The vagaries and problems of labelling in Clara Glynn's thoughtful drama
A beautiful, truly haunting performance from young actor Shane Convery is at the centre of writer and director Clara Glynn's sensitive, rich drama for PPP. Martine (Jennifer Black, also superb) is a dogmatic feminist writer and academic of the old school, suffering a sucker punch when she is banned from giving a talk at Glasgow University, due to her remarks that trans women are not real women due to biology. Accusations of being TERF (Trans-Exclusionary Radical Feminist) fly, and just like Germaine Greer's recent real-life experiences, Martine finds herself at the heart of a very public media storm.
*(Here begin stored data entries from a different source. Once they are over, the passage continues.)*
(** * PartSelect chat backend: the orchestration core of [backend/api.js]

    A shallow embedding of the request path of [backend/api.js] and
    [backend/deepseek.js]: the circuit breaker around the two completion
    providers, the Redis session-context helpers, the conversation-flow
    heuristics, the intent classifier, the orchestrator, the domain agents
    it dispatches to, and the chat route; then the two other routes and the
    cleanup timer of [backend/api.js], and the user id of the frontend's API
    client.

    Asynchronous JavaScript is rendered in a state-and-exception monad
    [M].  Everything outside the process (the two completion providers,
    Redis, PostgreSQL, the embeddings endpoint, the clock) is an oracle
    [Env], asked at the number of external calls made so far, so that a
    statement quantified over every [Env] covers every behaviour of the
    collaborators.  Every external call and every assignment to the
    breaker's variables is appended to a trace.

    What the embedding leaves out or fixes:
    - logging ([logger.info] and the like) has no effect on control flow
      and is not modelled;
    - strings are byte strings, exact on ASCII text;
    - a provider that answers, answers with a string;
    - [JSON.parse] belongs to the runtime and is a parameter, read at the
      shape that its caller goes on to use (an intent, a context whose
      slots hold strings or null, a diagnosis, search parameters);
    - the long prompt texts are kept symbolic ([Prompt]);
    - the chat route starts where [message] has been made a string. *)

From Stdlib Require Import ZArith QArith Lia Ascii String.
From stdpp Require Import gmap strings list pretty.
So she is less than thrilled when glam but vulnerable young trans woman Rowan (Convery) appears on her doorstep at 4 am, hungry, homeless and with a few choice words for her unlikely guardian angel. What follows changes not only her outlook, but her whole life. Quicker than you can say 'intersectionality', a volley of insults between both women become tender testimonies to lived experience, and a step further towards a kind of compromise. Both main characters may be somewhat stereotyped, but they're given enough flaws and endearing traits to convince as real people, both of whom have been hurt by bigotry and societal expectations. There are moments of heartbreaking beauty here, with a naturalistic pace which gives Glynn's beautifully written dialogue room to breathe. Even if the conclusion is a simple one, it is no less affecting for that.